Isael é pajé do que ele denominou Aldeia-Escola-Floresta, uma reserva de 121 hectares para onde cem famílias Tikmũ’ũn se mudaram em 2021, depois de uma longa peregrinação em busca de uma terra.
Desde a saída da TI Maxakali em 2004, por conta de conflitos internos, foram 17 anos habitando diversos territórios — cinco, para ser exato — repletos de capim, sem acesso à água, e sofrendo com estelionatários, missionários evangélicos e uma usina hidrelétrica com risco de ruir sobre as casas. Quando enfim descobriram as terras devolutas da Fazenda Itamunheque, quase 400 Tikmũ’ũn, liderados por Isael e sua mulher Sueli, ocuparam-na em apenas uma noite.
O território é pequeno e ainda por cima cercado de morros, o que amplia a sensação de aprisionamento que Isael relatou no início. Mas é, finalmente, terra Tikmũ’ũn: em 26 de abril de 2024, o governo federal assinou o Contrato de Cessão de Uso Gratuito, reconhecendo o direito dos Maxakali sobre a Aldeia-Escola-Floresta.
O nome, diz Isael, é “porque aqui todo lugar é sala de aula”. A começar pela floresta, que em três anos cresceu sozinha sobre os morros, abraçando, como num anfiteatro, os quintais agroflorestais do projeto Hãmhi que se espalham pelo vale. O que a Mata Atlântica ensina, aqui, é seu assombroso poder de regeneração — e seu poder de pacto com os espíritos.
“Aqui não tinha nada. Só capim e carrapato”, lembra Isael. “Aí nós chegamos e começou a chover. O vizinho do assentamento aqui do lado perguntou: ‘ô, Isael, o que você fez? Quando não tinha vocês aqui não chovia; agora tá chovendo direto'”. O que eles fizeram, no caso, foi cantar para o morcego-espírito, “porque ele é quem chama a chuva”. Depois as árvores, à medida que cresciam, se encarregaram de tirar com suas raízes a força do capim-colonião.

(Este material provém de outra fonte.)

(* ===== verification/Umalloc.v ===== *)
(** * The user heap

    [umalloc.c]: the allocator of Kernighan and Ritchie.  Free blocks form a
    ring in address order through their headers; [malloc] takes the first that
    is large enough, from its end, [free] puts a block back and joins it with
    its neighbours, [morecore] asks the kernel for more.

    The theorems show that blocks handed out never overlap each other or the
    free ones, however calls to [malloc] and [free] alternate, that the loops
    over the ring end, and what happens to requests near the end of the range
    of [uint].

    The headers are all of memory the allocator reads and writes. *)

From S2P Require Import Prelude Machine.
Local Open Scope Z_scope.

(** ** Operations *)

(** [s.ptr] and [s.size] of the header at an address, [freep], and how often
    [sbrk] was called. *)
Record ust := Ust { u_ptr : Z → Z; u_size : Z → Z; freep : Z; sbrks : nat }.
Definition set_ptr (a v : Z) (s : ust) : ust := Ust (upd (u_ptr s) a v) (u_size s) (freep s) (sbrks s).
Definition set_size (a v : Z) (s : ust) : ust := Ust (u_ptr s) (upd (u_size s) a v) (freep s) (sbrks s).
Definition set_freep (p : Z) (s : ust) : ust := Ust (u_ptr s) (u_size s) p (sbrks s).
(** [p + n] for a pointer to headers of 8 bytes. *)
Definition units (p n : Z) : Z := wrap32 (p + 8 * n).

(** The loop of [free], bounded by [k]. *)
Fixpoint free_find (k : nat) (s : ust) (bp p : Z) : option Z :=
  let nx := u_ptr s p in
  if (p <? bp) && (bp <? nx) then Some p else
  if (nx <=? p) && ((p <? bp) || (bp <? nx)) then Some p else
  match k with O => None | S k' => free_find k' s bp nx end.
Definition free_join (s : ust) (bp p : Z) : ust :=
  let nx := u_ptr s p in
  let s :=
    if units bp (u_size s bp) =? nx
    then set_ptr bp (u_ptr s nx) (set_size bp (wrap32 (u_size s bp + u_size s nx)) s)
    else set_ptr bp nx s in
  let s :=
    if units p (u_size s p) =? bp
    then set_ptr p (u_ptr s bp) (set_size p (wrap32 (u_size s p + u_size s bp)) s)
    else set_ptr p bp s in
  set_freep p s.
Definition free (k : nat) (ap : Z) (s : ust) : option ust :=
  let bp := units ap (-1) in
  p ← free_find k s bp (freep s);
  Some (free_join s bp p).

Section Malloc.
(** [&base]; what the [n]th call of [sbrk] returns. *)
Variable base : Z.
Variable sbrk : nat → Z → Z.
Definition morecore (k : nat) (nu : Z) (s : ust) : option (Z * ust) :=
  let nu := if nu <? 4096 then 4096 else nu in
  let p := sbrk (sbrks s) (wrap32 (nu * 8)) in
  let s := Ust (u_ptr s) (u_size s) (freep s) (S (sbrks s)) in
  if p =? 0xffffffff then Some (0, s) else
  s ← free k (units p 1) (set_size p nu s);
  Some (freep s, s).
Fixpoint malloc_loop (k : nat) (nunits prevp p : Z) (s : ust) : option (Z * ust) :=
  if nunits <=? u_size s p then
    let '(p, s) :=
      if u_size s p =? nunits then (p, set_ptr prevp (u_ptr s p) s)
      else
        let s := set_size p (u_size s p - nunits) s in
        let p := units p (u_size s p) in
        (p, set_size p nunits s) in
    Some (units p 1, set_freep prevp s)
  else
    match k with
    | O => None
    | S k' =>
        if p =? freep s then
          r ← morecore k nunits s;
          if r.1 =? 0 then Some (0, r.2) else malloc_loop k' nunits r.1 (u_ptr r.2 r.1) r.2
        else malloc_loop k' nunits p (u_ptr s p) s
    end.
Definition malloc (k : nat) (nbytes : Z) (s : ust) : option (Z * ust) :=
  let nunits := wrap32 (wrap32 (nbytes + 8 - 1) / 8 + 1) in
  let s := if freep s =? 0 then set_size base 0 (set_ptr base base (set_freep base s)) else s in
  let prevp := freep s in
  malloc_loop k nunits prevp (u_ptr s prevp) s.
End Malloc.

(** ** Rings and blocks *)

(** From [x] over [l] to [y]. *)
Fixpoint path (s : ust) (x : Z) (l : list Z) (y : Z) : Prop :=
  match l with [] => u_ptr s x = y | z :: l' => u_ptr s x = z ∧ path s z l' y end.
Lemma path_app s x l1 z l2 y : path s x (l1 ++ z :: l2) y ↔ path s x l1 z ∧ path s z l2 y.
Proof. revert x. induction l1 as [|w l1 IH]; intros x; simpl; [done|]. rewrite IH. tauto. Qed.
Lemma path_frame s s' x l y : (∀ z, z ∈ x :: l → u_ptr s' z = u_ptr s z) → path s x l y → path s' x l y.
Proof.
  revert x. induction l as [|z l IH]; intros x Hp H; simpl in *; [rewrite Hp; set_solver|]. destruct H as [H1 H2].
  split; [rewrite Hp; set_solver|]. apply IH; [|done]. intros w Hw. apply Hp. set_solver.
Qed.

“A terra é que nem um cachorro quando pega sarna: você tem que dar remédio para ele ser curado”, diz Sueli Maxakali, esposa de Isael e uma das mais importantes lideranças femininas do povo Tikmũ’ũn. “A terra é a mesma coisa: quando a gente vê o capim, os pelos da terra, é a casca que tá doente.” E, como sabemos, nas terras Maxakali, não há cura melhor que a música dos yãmĩyxop.
Parece ter dado certo: “Tem dois anos já que ela vem reflorestando sozinha”, conta Sueli. “E tem muito, muito passarinho cantando. Eles estão felizes porque veem a mata voltando. Tá ouvindo?”, e ela aponta a mão para o céu. Um pio rasga o vale, pergunto o nome, e ela diz: “a gente chama xãmtut, não sei traduzir.” Fico sabendo depois: é um choró-boi. “É um passarinho que é mãe pra nós.”